(Dataset entries)
###

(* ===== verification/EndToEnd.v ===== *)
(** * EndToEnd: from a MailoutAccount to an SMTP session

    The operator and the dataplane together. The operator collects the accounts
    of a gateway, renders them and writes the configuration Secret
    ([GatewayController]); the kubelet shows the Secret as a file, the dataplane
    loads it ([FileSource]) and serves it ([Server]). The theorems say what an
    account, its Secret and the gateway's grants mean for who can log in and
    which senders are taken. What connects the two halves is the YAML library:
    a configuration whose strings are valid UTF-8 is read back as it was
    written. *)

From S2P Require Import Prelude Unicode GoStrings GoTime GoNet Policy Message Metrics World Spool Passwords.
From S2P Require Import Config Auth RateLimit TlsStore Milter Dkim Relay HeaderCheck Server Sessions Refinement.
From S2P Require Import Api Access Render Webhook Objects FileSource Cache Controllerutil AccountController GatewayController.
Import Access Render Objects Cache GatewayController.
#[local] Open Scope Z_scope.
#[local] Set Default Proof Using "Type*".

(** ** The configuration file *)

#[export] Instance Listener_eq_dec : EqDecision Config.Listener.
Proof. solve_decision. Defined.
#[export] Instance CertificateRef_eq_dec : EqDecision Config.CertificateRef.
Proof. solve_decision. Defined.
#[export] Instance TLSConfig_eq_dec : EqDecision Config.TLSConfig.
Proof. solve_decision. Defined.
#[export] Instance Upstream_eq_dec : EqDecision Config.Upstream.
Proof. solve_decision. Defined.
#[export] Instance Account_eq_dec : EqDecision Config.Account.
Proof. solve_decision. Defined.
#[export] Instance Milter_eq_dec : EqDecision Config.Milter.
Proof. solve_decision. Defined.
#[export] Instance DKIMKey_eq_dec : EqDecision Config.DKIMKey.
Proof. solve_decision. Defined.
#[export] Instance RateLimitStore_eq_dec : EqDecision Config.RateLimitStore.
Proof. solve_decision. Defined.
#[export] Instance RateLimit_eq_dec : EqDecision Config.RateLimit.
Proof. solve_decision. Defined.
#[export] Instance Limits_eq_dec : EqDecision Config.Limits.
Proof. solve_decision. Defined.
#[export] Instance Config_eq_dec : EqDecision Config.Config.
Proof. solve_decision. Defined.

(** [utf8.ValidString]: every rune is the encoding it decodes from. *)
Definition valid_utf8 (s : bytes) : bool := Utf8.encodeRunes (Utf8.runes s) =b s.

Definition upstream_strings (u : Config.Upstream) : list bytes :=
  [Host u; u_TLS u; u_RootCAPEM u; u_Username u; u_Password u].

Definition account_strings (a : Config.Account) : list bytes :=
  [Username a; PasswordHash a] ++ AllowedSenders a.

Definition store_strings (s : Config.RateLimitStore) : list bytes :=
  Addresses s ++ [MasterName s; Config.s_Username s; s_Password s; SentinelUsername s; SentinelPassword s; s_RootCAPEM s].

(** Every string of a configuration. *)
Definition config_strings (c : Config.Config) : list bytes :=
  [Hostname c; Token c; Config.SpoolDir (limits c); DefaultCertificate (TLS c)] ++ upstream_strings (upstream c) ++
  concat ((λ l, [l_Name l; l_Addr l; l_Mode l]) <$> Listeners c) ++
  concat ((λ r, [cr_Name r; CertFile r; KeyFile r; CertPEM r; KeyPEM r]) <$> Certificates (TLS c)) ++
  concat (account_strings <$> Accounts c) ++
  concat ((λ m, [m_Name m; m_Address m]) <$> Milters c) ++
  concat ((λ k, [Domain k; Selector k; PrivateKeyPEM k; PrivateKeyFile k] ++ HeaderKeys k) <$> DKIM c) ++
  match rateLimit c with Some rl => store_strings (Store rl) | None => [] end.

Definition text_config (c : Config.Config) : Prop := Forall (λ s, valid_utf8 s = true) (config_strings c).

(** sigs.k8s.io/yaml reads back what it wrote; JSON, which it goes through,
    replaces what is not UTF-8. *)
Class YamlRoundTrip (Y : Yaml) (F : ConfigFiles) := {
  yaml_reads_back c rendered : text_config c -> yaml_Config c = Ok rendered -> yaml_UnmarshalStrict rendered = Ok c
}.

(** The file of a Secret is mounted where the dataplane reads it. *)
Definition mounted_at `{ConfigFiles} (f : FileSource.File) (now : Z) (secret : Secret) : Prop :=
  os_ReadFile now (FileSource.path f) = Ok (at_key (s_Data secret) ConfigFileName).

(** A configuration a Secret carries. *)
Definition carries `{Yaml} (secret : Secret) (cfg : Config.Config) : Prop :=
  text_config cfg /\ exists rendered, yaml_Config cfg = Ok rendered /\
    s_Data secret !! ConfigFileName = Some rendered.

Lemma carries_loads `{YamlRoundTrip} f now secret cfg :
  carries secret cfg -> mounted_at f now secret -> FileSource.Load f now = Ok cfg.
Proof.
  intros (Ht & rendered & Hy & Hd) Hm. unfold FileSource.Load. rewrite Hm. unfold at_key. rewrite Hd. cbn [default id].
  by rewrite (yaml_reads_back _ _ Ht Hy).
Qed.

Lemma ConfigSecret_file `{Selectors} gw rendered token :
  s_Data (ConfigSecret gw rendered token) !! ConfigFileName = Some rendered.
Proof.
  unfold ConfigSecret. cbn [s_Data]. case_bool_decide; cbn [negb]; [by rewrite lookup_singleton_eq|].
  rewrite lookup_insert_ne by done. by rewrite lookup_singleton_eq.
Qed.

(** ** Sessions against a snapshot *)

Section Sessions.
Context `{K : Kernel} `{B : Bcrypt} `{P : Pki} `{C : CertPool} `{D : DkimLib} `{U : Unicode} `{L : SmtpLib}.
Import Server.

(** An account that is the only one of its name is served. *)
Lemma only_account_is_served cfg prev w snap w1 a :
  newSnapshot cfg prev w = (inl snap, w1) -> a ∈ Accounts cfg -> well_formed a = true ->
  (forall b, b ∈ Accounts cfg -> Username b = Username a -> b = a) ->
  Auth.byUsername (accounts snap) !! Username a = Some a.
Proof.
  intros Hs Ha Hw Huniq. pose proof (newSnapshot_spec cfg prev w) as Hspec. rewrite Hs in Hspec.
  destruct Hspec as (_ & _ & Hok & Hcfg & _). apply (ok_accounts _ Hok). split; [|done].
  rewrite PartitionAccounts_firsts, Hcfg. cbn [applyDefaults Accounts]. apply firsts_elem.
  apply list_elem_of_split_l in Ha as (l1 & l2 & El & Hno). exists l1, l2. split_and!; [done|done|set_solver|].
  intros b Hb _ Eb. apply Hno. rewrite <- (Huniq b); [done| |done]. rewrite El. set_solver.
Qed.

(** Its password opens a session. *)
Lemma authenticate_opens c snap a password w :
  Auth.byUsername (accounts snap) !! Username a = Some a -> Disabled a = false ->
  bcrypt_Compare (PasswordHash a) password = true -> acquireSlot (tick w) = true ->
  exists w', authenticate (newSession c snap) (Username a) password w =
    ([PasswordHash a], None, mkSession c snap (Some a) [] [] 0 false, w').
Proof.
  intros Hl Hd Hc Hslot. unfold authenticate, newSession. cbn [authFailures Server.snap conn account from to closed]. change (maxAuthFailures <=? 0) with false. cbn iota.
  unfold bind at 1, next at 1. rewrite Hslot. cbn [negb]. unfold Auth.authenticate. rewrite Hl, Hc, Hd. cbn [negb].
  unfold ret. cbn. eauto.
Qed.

###

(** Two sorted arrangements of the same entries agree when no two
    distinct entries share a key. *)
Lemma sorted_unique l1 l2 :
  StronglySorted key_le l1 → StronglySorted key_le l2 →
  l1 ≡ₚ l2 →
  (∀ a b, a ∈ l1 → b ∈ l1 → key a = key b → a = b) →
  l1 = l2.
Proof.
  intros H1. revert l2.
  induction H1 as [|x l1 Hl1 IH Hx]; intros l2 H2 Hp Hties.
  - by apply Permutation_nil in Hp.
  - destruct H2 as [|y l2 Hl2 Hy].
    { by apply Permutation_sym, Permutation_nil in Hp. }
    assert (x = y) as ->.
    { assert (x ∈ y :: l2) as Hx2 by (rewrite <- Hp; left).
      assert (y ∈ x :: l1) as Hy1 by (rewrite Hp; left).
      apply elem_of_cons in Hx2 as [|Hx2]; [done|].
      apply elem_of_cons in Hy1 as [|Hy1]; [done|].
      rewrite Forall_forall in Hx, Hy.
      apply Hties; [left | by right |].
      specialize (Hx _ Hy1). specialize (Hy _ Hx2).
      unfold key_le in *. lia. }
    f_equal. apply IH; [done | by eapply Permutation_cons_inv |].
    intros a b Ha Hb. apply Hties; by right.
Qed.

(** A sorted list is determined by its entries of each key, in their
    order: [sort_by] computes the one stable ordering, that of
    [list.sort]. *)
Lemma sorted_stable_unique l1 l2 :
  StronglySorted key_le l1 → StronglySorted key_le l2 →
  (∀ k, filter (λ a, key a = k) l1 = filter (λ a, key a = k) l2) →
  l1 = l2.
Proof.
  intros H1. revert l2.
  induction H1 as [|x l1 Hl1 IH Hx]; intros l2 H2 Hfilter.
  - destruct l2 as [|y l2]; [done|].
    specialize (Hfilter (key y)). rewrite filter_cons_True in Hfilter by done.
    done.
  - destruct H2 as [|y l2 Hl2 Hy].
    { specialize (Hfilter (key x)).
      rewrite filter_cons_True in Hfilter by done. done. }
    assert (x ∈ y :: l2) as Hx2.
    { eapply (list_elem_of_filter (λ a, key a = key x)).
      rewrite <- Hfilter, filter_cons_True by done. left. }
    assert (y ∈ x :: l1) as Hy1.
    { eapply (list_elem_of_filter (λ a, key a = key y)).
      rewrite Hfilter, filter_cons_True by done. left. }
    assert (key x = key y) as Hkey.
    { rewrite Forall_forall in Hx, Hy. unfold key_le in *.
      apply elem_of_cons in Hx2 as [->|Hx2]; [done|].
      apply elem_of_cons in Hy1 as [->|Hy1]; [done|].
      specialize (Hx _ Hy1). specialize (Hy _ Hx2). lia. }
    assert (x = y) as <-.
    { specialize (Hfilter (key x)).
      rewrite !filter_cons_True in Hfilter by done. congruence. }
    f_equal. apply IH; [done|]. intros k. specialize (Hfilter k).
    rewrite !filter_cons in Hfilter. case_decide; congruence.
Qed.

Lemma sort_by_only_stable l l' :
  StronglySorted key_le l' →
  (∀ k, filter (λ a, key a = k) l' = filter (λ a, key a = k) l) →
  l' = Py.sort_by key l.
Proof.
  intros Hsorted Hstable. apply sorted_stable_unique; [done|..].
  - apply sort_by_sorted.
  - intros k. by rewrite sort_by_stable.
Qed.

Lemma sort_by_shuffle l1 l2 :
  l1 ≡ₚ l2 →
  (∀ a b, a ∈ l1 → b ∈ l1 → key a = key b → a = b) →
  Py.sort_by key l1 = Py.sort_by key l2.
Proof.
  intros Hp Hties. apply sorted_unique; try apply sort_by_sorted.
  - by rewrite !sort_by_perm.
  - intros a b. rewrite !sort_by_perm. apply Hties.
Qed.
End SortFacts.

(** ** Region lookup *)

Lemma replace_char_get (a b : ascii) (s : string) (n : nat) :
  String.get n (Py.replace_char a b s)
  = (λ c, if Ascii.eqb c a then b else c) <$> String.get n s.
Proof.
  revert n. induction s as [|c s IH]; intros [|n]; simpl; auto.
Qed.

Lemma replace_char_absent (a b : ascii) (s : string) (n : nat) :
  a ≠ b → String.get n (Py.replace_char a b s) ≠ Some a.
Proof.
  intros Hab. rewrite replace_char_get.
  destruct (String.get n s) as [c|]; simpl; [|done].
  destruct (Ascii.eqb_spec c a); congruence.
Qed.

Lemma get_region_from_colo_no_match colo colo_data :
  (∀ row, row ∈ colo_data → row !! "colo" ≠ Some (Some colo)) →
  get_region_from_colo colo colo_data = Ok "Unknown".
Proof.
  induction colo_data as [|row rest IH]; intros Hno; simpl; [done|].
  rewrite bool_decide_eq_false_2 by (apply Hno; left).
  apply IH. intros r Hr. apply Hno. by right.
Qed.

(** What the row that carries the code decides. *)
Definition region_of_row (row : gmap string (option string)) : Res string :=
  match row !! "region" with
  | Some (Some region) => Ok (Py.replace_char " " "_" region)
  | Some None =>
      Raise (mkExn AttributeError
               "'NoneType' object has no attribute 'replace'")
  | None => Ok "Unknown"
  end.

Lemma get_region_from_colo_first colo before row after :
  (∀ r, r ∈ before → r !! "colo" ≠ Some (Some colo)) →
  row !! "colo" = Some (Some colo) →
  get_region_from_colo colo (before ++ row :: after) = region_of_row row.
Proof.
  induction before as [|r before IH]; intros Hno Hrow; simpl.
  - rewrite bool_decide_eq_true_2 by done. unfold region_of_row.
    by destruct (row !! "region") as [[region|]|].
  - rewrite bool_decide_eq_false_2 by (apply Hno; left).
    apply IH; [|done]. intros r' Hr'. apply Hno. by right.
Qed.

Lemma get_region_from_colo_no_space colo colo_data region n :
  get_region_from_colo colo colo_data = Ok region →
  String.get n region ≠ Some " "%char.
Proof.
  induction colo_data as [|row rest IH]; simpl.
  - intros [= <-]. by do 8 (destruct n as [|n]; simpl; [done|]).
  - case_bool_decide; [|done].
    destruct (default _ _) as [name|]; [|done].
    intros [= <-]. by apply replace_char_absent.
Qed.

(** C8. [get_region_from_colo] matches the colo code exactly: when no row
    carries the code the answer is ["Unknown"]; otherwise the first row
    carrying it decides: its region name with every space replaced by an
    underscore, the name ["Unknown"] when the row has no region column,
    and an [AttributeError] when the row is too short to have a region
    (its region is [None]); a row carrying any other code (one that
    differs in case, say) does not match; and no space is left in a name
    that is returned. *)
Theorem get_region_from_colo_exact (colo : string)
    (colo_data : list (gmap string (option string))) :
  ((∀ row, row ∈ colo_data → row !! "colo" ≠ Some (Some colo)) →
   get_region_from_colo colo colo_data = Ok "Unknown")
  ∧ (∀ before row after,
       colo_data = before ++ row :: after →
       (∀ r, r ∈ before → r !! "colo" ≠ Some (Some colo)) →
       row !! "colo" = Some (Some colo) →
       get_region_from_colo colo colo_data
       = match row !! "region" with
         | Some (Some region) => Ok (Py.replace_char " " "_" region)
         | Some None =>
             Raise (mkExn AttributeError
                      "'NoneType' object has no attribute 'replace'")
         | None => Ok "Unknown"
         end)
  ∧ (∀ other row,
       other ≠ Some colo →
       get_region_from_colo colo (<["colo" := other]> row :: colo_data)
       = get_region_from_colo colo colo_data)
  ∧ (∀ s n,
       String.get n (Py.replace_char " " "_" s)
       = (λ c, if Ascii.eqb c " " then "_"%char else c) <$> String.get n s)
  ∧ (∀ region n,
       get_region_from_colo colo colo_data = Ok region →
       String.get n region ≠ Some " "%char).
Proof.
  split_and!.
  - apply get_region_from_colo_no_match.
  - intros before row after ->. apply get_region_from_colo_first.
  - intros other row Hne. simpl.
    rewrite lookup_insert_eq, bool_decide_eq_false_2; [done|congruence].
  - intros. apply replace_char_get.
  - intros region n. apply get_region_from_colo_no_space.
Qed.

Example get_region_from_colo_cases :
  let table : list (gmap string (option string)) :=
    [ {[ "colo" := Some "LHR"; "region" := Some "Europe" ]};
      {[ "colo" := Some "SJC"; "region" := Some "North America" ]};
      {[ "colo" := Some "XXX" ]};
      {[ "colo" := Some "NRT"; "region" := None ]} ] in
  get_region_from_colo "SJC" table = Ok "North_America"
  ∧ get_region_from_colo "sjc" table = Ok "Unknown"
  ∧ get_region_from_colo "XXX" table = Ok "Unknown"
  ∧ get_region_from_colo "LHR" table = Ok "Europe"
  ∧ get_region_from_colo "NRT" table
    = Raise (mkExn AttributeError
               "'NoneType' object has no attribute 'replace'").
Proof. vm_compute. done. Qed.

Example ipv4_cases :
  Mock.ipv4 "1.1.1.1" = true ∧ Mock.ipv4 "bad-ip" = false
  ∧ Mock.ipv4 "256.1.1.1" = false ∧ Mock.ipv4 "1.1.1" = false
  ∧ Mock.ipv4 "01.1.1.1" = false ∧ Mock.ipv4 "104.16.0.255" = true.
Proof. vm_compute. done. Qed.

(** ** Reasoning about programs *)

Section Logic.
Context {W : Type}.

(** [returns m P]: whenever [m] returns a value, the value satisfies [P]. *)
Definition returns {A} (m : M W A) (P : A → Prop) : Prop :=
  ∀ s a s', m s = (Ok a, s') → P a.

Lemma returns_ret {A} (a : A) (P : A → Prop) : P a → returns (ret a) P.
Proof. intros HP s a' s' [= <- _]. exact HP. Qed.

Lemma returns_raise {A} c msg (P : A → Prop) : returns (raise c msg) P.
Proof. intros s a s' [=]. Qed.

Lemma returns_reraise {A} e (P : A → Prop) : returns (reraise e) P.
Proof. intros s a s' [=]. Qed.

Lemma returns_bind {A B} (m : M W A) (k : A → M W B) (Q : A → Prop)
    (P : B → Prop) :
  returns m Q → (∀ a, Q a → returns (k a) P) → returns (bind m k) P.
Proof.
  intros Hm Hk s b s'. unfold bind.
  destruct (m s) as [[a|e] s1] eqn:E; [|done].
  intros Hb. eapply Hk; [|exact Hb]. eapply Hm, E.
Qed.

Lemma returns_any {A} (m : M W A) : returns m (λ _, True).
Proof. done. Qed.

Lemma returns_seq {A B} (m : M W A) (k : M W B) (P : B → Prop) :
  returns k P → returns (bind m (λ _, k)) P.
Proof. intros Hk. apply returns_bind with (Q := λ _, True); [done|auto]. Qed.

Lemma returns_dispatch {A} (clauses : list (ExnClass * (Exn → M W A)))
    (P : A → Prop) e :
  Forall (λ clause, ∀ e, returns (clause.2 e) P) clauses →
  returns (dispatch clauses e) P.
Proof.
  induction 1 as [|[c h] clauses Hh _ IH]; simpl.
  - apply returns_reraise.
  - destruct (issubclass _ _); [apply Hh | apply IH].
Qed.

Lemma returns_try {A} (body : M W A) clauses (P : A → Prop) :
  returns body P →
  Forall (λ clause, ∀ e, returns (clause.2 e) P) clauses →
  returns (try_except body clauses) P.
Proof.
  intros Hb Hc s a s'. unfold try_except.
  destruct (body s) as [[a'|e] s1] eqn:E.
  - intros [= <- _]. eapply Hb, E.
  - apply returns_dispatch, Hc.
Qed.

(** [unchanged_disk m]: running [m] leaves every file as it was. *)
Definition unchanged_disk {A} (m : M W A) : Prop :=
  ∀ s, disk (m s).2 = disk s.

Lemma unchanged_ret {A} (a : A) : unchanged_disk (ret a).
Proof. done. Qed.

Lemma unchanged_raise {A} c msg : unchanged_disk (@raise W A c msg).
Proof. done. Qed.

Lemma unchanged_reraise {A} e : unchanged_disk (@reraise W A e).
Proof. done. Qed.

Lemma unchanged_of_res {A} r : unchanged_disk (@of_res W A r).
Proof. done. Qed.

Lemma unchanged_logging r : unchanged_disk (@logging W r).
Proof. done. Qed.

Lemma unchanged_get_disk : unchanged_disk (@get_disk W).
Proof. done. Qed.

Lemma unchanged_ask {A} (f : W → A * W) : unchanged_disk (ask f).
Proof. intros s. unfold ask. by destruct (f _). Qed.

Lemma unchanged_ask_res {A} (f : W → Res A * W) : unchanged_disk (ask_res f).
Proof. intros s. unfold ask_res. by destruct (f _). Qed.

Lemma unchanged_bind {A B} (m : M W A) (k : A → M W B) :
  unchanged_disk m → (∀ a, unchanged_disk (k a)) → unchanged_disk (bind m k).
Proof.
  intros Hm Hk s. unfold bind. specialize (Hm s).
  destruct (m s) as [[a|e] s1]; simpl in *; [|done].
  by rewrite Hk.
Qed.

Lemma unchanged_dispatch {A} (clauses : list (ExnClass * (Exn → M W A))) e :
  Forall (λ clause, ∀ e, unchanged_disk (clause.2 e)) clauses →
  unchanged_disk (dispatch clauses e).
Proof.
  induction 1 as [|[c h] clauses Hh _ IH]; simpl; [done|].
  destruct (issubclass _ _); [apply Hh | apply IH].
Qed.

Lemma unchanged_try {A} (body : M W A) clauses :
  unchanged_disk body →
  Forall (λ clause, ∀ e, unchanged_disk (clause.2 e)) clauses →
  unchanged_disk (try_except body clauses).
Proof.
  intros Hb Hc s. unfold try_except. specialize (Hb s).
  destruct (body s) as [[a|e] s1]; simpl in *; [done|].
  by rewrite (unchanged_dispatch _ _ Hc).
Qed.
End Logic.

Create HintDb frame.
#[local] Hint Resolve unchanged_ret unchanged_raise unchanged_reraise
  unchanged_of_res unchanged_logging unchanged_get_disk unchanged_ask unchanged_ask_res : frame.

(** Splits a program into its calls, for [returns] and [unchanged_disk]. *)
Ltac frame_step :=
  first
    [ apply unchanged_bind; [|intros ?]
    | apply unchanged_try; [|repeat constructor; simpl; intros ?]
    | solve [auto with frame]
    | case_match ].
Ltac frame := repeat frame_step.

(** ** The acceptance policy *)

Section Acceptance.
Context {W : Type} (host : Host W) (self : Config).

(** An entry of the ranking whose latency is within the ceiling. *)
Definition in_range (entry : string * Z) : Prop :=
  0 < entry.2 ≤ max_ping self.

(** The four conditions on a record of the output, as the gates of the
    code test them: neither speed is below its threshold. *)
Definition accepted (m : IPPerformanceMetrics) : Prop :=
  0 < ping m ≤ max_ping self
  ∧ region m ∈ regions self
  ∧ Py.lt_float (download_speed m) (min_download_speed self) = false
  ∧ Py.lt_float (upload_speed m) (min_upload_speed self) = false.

###

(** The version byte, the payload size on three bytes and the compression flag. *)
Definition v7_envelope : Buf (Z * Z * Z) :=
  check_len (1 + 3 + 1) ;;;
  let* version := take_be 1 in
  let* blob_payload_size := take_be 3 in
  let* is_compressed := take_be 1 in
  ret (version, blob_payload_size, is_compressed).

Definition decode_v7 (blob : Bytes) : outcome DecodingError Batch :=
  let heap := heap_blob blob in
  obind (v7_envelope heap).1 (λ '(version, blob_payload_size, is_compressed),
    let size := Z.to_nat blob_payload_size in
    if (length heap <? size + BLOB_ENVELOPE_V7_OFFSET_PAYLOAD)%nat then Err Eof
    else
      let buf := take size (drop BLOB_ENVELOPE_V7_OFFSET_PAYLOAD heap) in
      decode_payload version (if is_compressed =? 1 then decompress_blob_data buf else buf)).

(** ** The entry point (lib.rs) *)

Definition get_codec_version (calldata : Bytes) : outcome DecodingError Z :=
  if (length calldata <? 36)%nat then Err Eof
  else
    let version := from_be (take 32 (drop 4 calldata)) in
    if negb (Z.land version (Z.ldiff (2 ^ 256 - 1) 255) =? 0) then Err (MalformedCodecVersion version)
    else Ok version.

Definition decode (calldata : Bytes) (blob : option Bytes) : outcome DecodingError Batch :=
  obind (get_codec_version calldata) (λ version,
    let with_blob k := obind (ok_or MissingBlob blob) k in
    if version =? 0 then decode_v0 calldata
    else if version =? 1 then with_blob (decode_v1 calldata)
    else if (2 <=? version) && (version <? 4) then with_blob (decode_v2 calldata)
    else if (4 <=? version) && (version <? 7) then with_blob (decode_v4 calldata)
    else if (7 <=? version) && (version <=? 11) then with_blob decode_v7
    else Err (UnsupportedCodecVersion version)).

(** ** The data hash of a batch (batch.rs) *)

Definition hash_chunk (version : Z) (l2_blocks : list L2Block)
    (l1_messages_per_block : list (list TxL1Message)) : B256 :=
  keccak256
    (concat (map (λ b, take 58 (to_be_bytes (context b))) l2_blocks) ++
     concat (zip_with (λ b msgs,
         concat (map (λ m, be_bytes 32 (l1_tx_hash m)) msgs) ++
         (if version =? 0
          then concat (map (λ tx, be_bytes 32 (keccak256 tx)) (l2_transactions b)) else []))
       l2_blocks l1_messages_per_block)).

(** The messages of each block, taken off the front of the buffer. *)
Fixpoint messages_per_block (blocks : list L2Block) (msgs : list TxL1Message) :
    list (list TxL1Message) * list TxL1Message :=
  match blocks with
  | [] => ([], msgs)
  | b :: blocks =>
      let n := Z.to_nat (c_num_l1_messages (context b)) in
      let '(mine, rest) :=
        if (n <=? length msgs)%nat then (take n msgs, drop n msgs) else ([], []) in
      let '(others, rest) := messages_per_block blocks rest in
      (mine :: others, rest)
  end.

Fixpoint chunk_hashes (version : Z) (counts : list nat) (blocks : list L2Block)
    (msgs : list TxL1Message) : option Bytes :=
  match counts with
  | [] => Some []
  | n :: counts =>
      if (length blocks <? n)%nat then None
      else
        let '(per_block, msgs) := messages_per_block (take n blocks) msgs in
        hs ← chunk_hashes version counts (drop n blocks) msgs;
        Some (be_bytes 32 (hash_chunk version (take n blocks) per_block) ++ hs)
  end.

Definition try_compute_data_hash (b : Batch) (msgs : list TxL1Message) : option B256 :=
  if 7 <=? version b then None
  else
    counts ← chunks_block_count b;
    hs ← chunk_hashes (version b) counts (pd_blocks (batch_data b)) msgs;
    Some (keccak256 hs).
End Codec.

###

* **WHAT THE TASK ASKS**
Every line from the data above that contains "AttributeError" must appear in the answer.

* **TASK SOLUTION**
      Raise (mkExn AttributeError
    and an [AttributeError] when the row is too short to have a region
             Raise (mkExn AttributeError
    = Raise (mkExn AttributeError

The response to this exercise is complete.